Blogs and Recent Publications (for the past 12 months)
MetaStock will be offering a program with four of Mr. Kaufman’s short-term trading strategies for ETFs, stocks, and futures. They should be available anytime now!
“A Simple Way to Trade Seasonality” will be published in Technical Analysis of Stocks & Commodities. We’ll let you know when we have a date.
Mr. Kaufman appears as a chapter in Mario Singh’s new book, Secret Conversations with Trading Tycoons, published by FXI International.
Mr. Kaufman was interviewed by Caroline Stephen at TalkingTrading.com. It covered a wide range of topics. It has not yet been posted but should be available soon.
We thought the article in ProActive Advisor Magazine would be in March, but it should appear any day in April. It is “Let’s Be Realistic About Drawdowns.” Most traders don’t pay enough attention to the drawdown history of their trading, or of any system trading. Large drawdowns are infrequent but can be ugly. This article shows how to assess them and some ideas on reducing drawdowns.
Technical Analysis of Stocks & Commodities will publish “Volatility: What They Don’t Teach You In Grad School,” in the January edition.
An article appeared in ProActive Advisor Magazine looking at all calendar patterns, including the Santa Rally, the Presidential Cycle for 2019, the January and May effect, and seasonal patterns in ETFs.
In January Technical Analysis of Stocks & Commodities will publish an article showing the real relationship between price and volatility, which will surprise you. It should change the way you size your positions.

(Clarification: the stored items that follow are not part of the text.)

(* ===== verification/ArtifactProofs.v ===== *)
(** * Profile artifacts: round trip and safety

    What a dictionary view loaded from a built artifact shows is the dictionary; a file
    that passes validation has its sections apart from each other and inside the file. *)
From S2P Require Import Prelude Base StdAlgo SortSearch Wire NormalizedDictionary Artifact.
From stdpp Require Import pretty sorting.
Open Scope Z_scope.

(** ** The string table *)

(** A text that can be stored: bytes, none of them zero. *)
Definition text_ok (s : list Z) : Prop := Forall (fun b => 0 < b < 256) s.

Record strings_ok (t : StringTableBuilder) : Prop := {
  so_bytes : Forall (fun b => 0 <= b < 256) (st_bytes t);
  so_empty : string_at (st_bytes t) 0 = Some [];
  so_offsets : forall s offset, st_offsets t !! s = Some offset -> string_at (st_bytes t) offset = Some s /\ in_u32 offset;
}.

Definition extends (t t' : StringTableBuilder) : Prop := exists more, st_bytes t' = st_bytes t ++ more.

#[global] Instance extends_refl : Reflexive extends.
Proof. intros t. exists []. by rewrite app_nil_r. Qed.
#[global] Instance extends_trans : Transitive extends.
Proof. intros t1 t2 t3 [m1 H1] [m2 H2]. exists (m1 ++ m2). by rewrite H2, H1, app_assoc. Qed.

Lemma until_zero_app l s more : until_zero l = Some s -> until_zero (l ++ more) = Some s.
Proof.
  revert s. induction l as [|c l IH]; intros s; cbn; [done|]. destruct (c =? 0); [done|]. destruct (until_zero l) as [s'|]; [|done]. cbn. intros [= <-]. by rewrite (IH s').
Qed.

Lemma until_zero_text s rest : text_ok s -> until_zero (s ++ 0 :: rest) = Some s.
Proof. induction 1 as [|b s Hb _ IH]; cbn; [done|]. destruct (Z.eqb_spec b 0); [lia|]. by rewrite IH. Qed.

Lemma string_at_extends t t' offset s : extends t t' -> 0 <= offset -> string_at (st_bytes t) offset = Some s -> string_at (st_bytes t') offset = Some s.
Proof.
  intros [more ->] Ho. unfold string_at. rewrite length_app. destruct (Z.leb_spec (Z.of_nat (length (st_bytes t))) offset); [done|]. destruct (Z.leb_spec (Z.of_nat (length (st_bytes t) + length more)) offset); [lia|].
  rewrite drop_app_le by lia. apply until_zero_app.
Qed.

Lemma intern_extends s t : extends t (fst (Intern s t)).
Proof. unfold Intern. destruct s; [done|]. destruct (_ !! _); [done|]. eexists. done. Qed.

(** The table a build ends with: every table before it is a prefix. *)
Definition within (T t : StringTableBuilder) : Prop := extends t T /\ Z.of_nat (length (st_bytes T)) <= UINT32_MAX.

Lemma within_trans T t t' : extends t t' -> within T t' -> within T t.
Proof. intros He [Ht Hl]. split; [by etrans|done]. Qed.

(** An offset under which the final table shows a text. *)
Definition shown (T : StringTableBuilder) (offset : Z) (s : list Z) : Prop := string_at (st_bytes T) offset = Some s /\ in_u32 offset.

Lemma shown_extends t t' offset s : extends t t' -> shown t offset s -> shown t' offset s.
Proof. intros He [Hs Hu]. split; [|done]. eapply string_at_extends; [done| |done]. ulia. Qed.
(* ===== verification/Disk.v ===== *)
(** * Files and their failures

    What [store/durable_batch_store.cpp] uses of the operating system: files under a
    directory, positioned reads and writes that may be short, interrupted or fail,
    [fdatasync], renaming and removal.  The outcomes of the calls to come are a script in
    the world; every change of a file is kept in a trace, so that a loss of power at any
    moment can be stated. *)
From S2P Require Import Prelude Base StdAlgo Wire.
Open Scope Z_scope.

(** The directory of the store or the temporary one beside it ([true]), the directory
    itself or the [archive] in it ([true]), and a name. *)
Notation Path := (bool * bool * list Z)%type.

(** What the next call does.  [Partial n] moves at most [n] bytes; calls that move no
    bytes treat everything but a failure as success. *)
Inductive Outcome := Done | Partial (n : nat) | Interrupted | Failed (text : string).

(** [Replace] moves the temporary directory to the place of the store's, which
    [RemoveAll] has removed before. *)
Inductive DiskOp :=
| Create (p : Path)
| WriteAt (p : Path) (offset : nat) (data : list Z)
| Resize (p : Path) (size : nat)
| Sync (p : Path)
| Rename (p q : Path)
| Remove (p : Path)
| RemoveAll (home : bool)
| Replace.

(** Bytes behind the end of the file become zero. *)
Definition pad (size : nat) (content : list Z) : list Z := content ++ replicate (size - length content) 0.
Definition write_at (offset : nat) (data content : list Z) : list Z := take offset (pad offset content) ++ data ++ drop (offset + length data) content.
Definition resize (size : nat) (content : list Z) : list Z := take size (pad size content).

Notation Files := (gmap Path (list Z)).

Definition other_home (p : Path) : Path := (negb (fst (fst p)), snd (fst p), snd p).

Definition apply_op (op : DiskOp) (f : Files) : Files :=
  match op with
  | Create p => match f !! p with Some _ => f | None => <[p := []]> f end
  | WriteAt p offset data => alter (write_at offset data) p f
  | Resize p size => alter (resize size) p f
  | Sync _ => f
  | Rename p q => match f !! p with Some content => <[q := content]> (delete p f) | None => f end
  | Remove p => delete p f
  | RemoveAll home => filter (fun x => fst (fst (fst x)) <> home) f
  | Replace => kmap other_home (filter (fun x => fst (fst (fst x)) = true) f)
  end.

Record World := MkWorld {
  w_files : Files;
  w_script : list Outcome;
  w_errno : string;
  w_trace : list DiskOp;
}.

Definition fresh_world (f : Files) : World := MkWorld f [] "" [].

Definition emit (op : DiskOp) (w : World) : World := MkWorld (apply_op op (w_files w)) (w_script w) (w_errno w) (w_trace w ++ [op]).
Definition with_script (s : list Outcome) (w : World) : World := MkWorld (w_files w) s (w_errno w) (w_trace w).
Definition with_errno (text : string) (w : World) : World := MkWorld (w_files w) (w_script w) text (w_trace w).
Definition content (w : World) (p : Path) : list Z := default [] (w_files w !! p).

(** ** Calls *)

(** A call that moves no bytes. *)
Definition attempt (w : World) : World * bool :=
  match w_script w with
  | [] => (w, true)
  | Failed text :: s => (with_errno text (with_script s w), false)
  | _ :: s => (with_script s w, true)
  end.

Definition call (op : DiskOp) (w : World) : World * bool :=
  let '(w, done) := attempt w in if done then (emit op w, true) else (w, false).

Definition rename_file (p q : Path) (w : World) : World * bool :=
  let '(w, done) := attempt w in
  if negb done then (w, false)
  else match w_files w !! p with None => (with_errno "No such file or directory" w, false) | Some _ => (emit (Rename p q) w, true) end.

(** A descriptor is the file it was opened for; -1 is none. *)
Definition fd : Type := option Path.

Definition open_file (p : Path) (w : World) : World * fd :=
  let '(w, done) := attempt w in if done then (emit (Create p) w, Some p) else (w, None).

Definition fdatasync (f : fd) (w : World) : World * bool :=
  match f with None => (with_errno "Bad file descriptor" w, false) | Some p => call (Sync p) w end.

Definition ftruncate (p : Path) (size : Z) (w : World) : World * bool := call (Resize p (Z.to_nat size)) w.

Fixpoint write_loop (s : list Outcome) (p : Path) (offset : nat) (data : list Z) (w : World) : World * bool :=
  match data with
  | [] => (with_script s w, true)
  | _ =>
      match s with
      | [] => (emit (WriteAt p offset data) (with_script [] w), true)
      | Done :: s => (emit (WriteAt p offset data) (with_script s w), true)
      | Partial 0 :: s => (with_script s w, false)
      | Partial n :: s => let part := take n data in write_loop s p (offset + length part) (drop (length part) data) (emit (WriteAt p offset part) w)
      | Interrupted :: s => write_loop s p offset data w
      | Failed text :: s => (with_errno text (with_script s w), false)
      end
  end.

Definition WriteExact (f : fd) (data : list Z) (offset : Z) (w : World) : World * bool :=
  match f with
  | None => match data with [] => (w, true) | _ => (with_errno "Bad file descriptor" w, false) end
  | Some p => write_loop (w_script w) p (Z.to_nat offset) data w
  end.

(** At the end of the file a read moves nothing, which ends the loop. *)
Fixpoint read_loop (s : list Outcome) (bytes : list Z) (offset size : nat) (w : World) : World * option (list Z) :=
  match size with
  | O => (with_script s w, Some [])
  | S _ =>
      let chunk := slice bytes offset size in
      let again s n :=
        match take n chunk with
        | [] => (with_script s w, None)
        | part => let '(w, rest) := read_loop s bytes (offset + length part) (size - length part) w in (w, app part <$> rest)
        end in
      match s with
      | [] => (with_script [] w, if (length chunk =? size)%nat then Some chunk else None)
      | Done :: s => again s size
      | Partial n :: s => again s n
      | Interrupted :: s => read_loop s bytes offset size w
      | Failed text :: s => (with_errno text (with_script s w), None)
      end
  end.

(** [off_t] has 63 bits. *)
Definition ReadExact (f : fd) (size : nat) (offset : Z) (w : World) : World * option (list Z) :=
  match f with
  | None => match size with O => (w, Some []) | _ => (with_errno "Bad file descriptor" w, None) end
  | Some p =>
      if 9223372036854775808 <=? offset then match size with O => (w, Some []) | _ => (with_errno "Invalid argument" w, None) end
      else read_loop (w_script w) (content w p) (Z.to_nat offset) size w
  end.

(** ** Loss of power *)

(** What a file holds behind a loss of power, when its durable bytes were [c] and these
    writes to it were not synchronised: each of them is lost, or kept, or, behind the
    first [atomic] bytes, torn to arbitrary bytes that are no more than it wrote. *)
Inductive survives (atomic : nat) : list Z -> list (nat * list Z) -> list Z -> Prop :=
| survives_none c : survives atomic c [] c
| survives_lost c w ws c' : survives atomic c ws c' -> survives atomic c (w :: ws) c'
| survives_kept c offset data ws c' : survives atomic (write_at offset data c) ws c' -> survives atomic c ((offset, data) :: ws) c'
| survives_torn c offset data part ws c' : (atomic <= offset)%nat -> (length part <= length data)%nat ->
    survives atomic (write_at offset part c) ws c' -> survives atomic c ((offset, data) :: ws) c'.

(** The durable bytes of a file and the writes to it behind its last synchronisation. *)
Definition buffer_op (p : Path) (st : list Z * list (nat * list Z)) (op : DiskOp) : list Z * list (nat * list Z) :=
  match op with
  | WriteAt q offset data => if bool_decide (q = p) then (fst st, snd st ++ [(offset, data)]) else st
  | Sync q => if bool_decide (q = p) then (fold_left (fun c w => write_at (fst w) (snd w) c) (snd st) (fst st), []) else st
  | _ => st
  end.

(** [c'] can be what a file holds when the power fails behind these operations, which
    neither resize nor move it. *)
Definition crash_image (atomic : nat) (p : Path) (c : list Z) (ops : list DiskOp) (c' : list Z) : Prop :=
  let '(durable, writes) := fold_left (buffer_op p) ops (c, []) in survives atomic durable writes c'.

(** ** Lemmas: bytes *)

Lemma length_pad size c : length (pad size c) = Nat.max size (length c).
Proof. unfold pad. rewrite length_app, length_replicate. lia. Qed.

Lemma write_at_end c data : write_at (length c) data c = c ++ data.
Proof. unfold write_at, pad. rewrite Nat.sub_diag, app_nil_r, take_ge, drop_ge by lia. by rewrite app_nil_r. Qed.

Lemma write_at_nil offset c : (offset <= length c)%nat -> write_at offset [] c = c.
Proof. intros Hl. unfold write_at, pad. replace (offset - length c)%nat with O by lia. by rewrite app_nil_r, app_nil_l, Nat.add_0_r, take_drop. Qed.

(** A write behind a prefix keeps it. *)
Lemma write_at_prefix n offset data c : (n <= offset)%nat -> (n <= length c)%nat -> take n (write_at offset data c) = take n c.
Proof.
  intros Ho Hl. unfold write_at, pad. rewrite take_app_le by (rewrite length_take, length_app, length_replicate; lia). rewrite take_take, Nat.min_l by lia. by rewrite take_app_le by lia.
Qed.

Lemma length_write_at offset data c : length (write_at offset data c) = Nat.max (length c) (offset + length data).
Proof. unfold write_at. rewrite !length_app, length_take, length_pad, length_drop. lia. Qed.

(** A write at the start that is no longer than the file. *)
Lemma write_at_start data c : write_at 0 data c = data ++ drop (length data) c.
Proof. unfold write_at. by rewrite take_0. Qed.

(** Two writes side by side. *)
Lemma write_at_app offset a b c : write_at (offset + length a) b (write_at offset a c) = write_at offset (a ++ b) c.
Proof.
  unfold write_at at 1 3. rewrite length_app. unfold pad at 1. rewrite length_write_at. replace (offset + length a - Nat.max (length c) (offset + length a))%nat with O by lia. cbn [replicate]. rewrite app_nil_r.
  assert (Hl : length (take offset (pad offset c)) = offset) by (rewrite length_take, length_pad; lia).
  assert (Ht : take (offset + length a) (write_at offset a c) = take offset (pad offset c) ++ a).
  { unfold write_at. rewrite app_assoc. rewrite take_app_length'; [done|]. rewrite length_app. lia. }
  rewrite Ht, <- !app_assoc. f_equal. f_equal. f_equal. unfold write_at. rewrite app_assoc, drop_app_ge by (rewrite length_app, Hl; lia). rewrite drop_drop, length_app, Hl. f_equal. lia.
Qed.

(** ** Lemmas: calls that succeed *)

Lemma content_emit_write w p offset data c : w_files w !! p = Some c -> w_files (emit (WriteAt p offset data) w) !! p = Some (write_at offset data c).
Proof. intros Hp. cbn [emit w_files apply_op]. by rewrite lookup_alter_eq, Hp. Qed.

Lemma slice_all offset size (l : list Z) : length (slice l offset size) = size -> (offset + size <= length l)%nat \/ size = O.
Proof. unfold slice. rewrite length_take, length_drop. lia. Qed.

(** ** Lemmas: writes under any script *)

(** The parts in which a piece of data is written. *)
Fixpoint parts (offset : nat) (l : list (list Z)) : list (nat * list Z) :=
  match l with [] => [] | d :: l => (offset, d) :: parts (offset + length d) l end.

(** Whatever the script, a write emits the data in parts one behind the other: all of
    them when it succeeds, a prefix when it fails. *)
Lemma write_loop_parts p : forall s offset data w w' b, write_loop s p offset data w = (w', b) ->
  exists l rest, data = concat l ++ rest /\ (b = true -> rest = []) /\ Forall (fun d => d <> []) l /\ w_trace w' = w_trace w ++ map (fun x => WriteAt p (fst x) (snd x)) (parts offset l) /\
    w_files w' = fold_left (fun f x => alter (write_at (fst x) (snd x)) p f) (parts offset l) (w_files w).
Proof.
  induction s as [|o s IH]; intros offset data w w' b.
  - destruct data as [|x data]; cbn; intros [= <- <-]; [exists [], []; cbn; rewrite app_nil_r; done|]. exists [x :: data], []. cbn. rewrite !app_nil_r. split_and!; try done. by repeat constructor.
  - destruct data as [|x data]; [cbn; intros [= <- <-]; exists [], []; cbn; rewrite app_nil_r; done|]. set (d := x :: data). cbn [write_loop]. fold d. change (match d with [] => (with_script (o :: s) w, true) | _ :: _ => ?r end) with r.
    destruct o as [|[|n]| |text].
    + intros [= <- <-]. exists [d], []. cbn. rewrite !app_nil_r. split_and!; try done. by repeat constructor.
    + intros [= <- <-]. exists [], d. cbn. rewrite app_nil_r. done.
    + cbv zeta. intros Hw. apply IH in Hw as (l & rest & Hd & Hr & Hnz & Ht & Hf). exists (take (S n) d :: l), rest. cbn [concat parts map fst snd fold_left].
      split; [rewrite <- app_assoc, <- Hd, <- (take_drop (S n) d) at 1; f_equal; rewrite length_take; destruct (decide (S n <= length d)%nat); [by rewrite Nat.min_l by lia|rewrite !drop_ge by lia; done]|].
      split; [exact Hr|]. split; [by constructor|]. split; [rewrite Ht; cbn [w_trace emit]; by rewrite <- app_assoc|exact Hf].
    + intros Hw. apply IH in Hw. exact Hw.
    + intros [= <- <-]. exists [], d. cbn. rewrite app_nil_r. done.
Qed.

Mr. Kaufman spoke in Tokyo and Osaka to the Japanese association of Technical Analysts on various techniques for trading Japanese markets. You can contact the organization for a copy of the presentation. Mr. Kaufman was presented with a Japanese translation of his newest book, A Guide to Developing a Successful Trading Strategy.
He also spoke about “Making Volatility Work for You” at the 2018 IFTA conference in Kuala Lumpur. It was an excellent conference with many good speakers. You may be able to get a copy of the presentation by contacting MATA, the Malaysian Association of Technical Analysts.
“In Search of the Best Trend” will appear in Technical Analysis of Stocks & Commodities this month.
A new article on “Defense is Your Best Defense” will appear in ProActive Advisor Magazine this week.
Mr Kaufman spoke to the Austin chapter of the CMT Association (previously the MTA)
He was interviewed by Jacek Lempart for his blog systemtrade.pl, serving the European Polish investors. The interview will be posted soon.
Older Items of Interest
For older articles please scan the websites for Technical Analysis of Stocks & Commodities, Modern Trader, Seeking Alpha, ProActive Advisor Magazine, and Forbes. You will also find recorded presentations given by Mr. Kaufman at BetterSystemTrader.com, TalkingTrading.com, FXCM.com, the website for Alex Gerchik, and Michael Covel’s website, TrendFollowing.com.
Mr. Kaufman has been a keynote speaker at a number of IFTA conferences, the most recent this year in Kuala Lumpur, and the previous year in Milan. You can find his presentations on their website.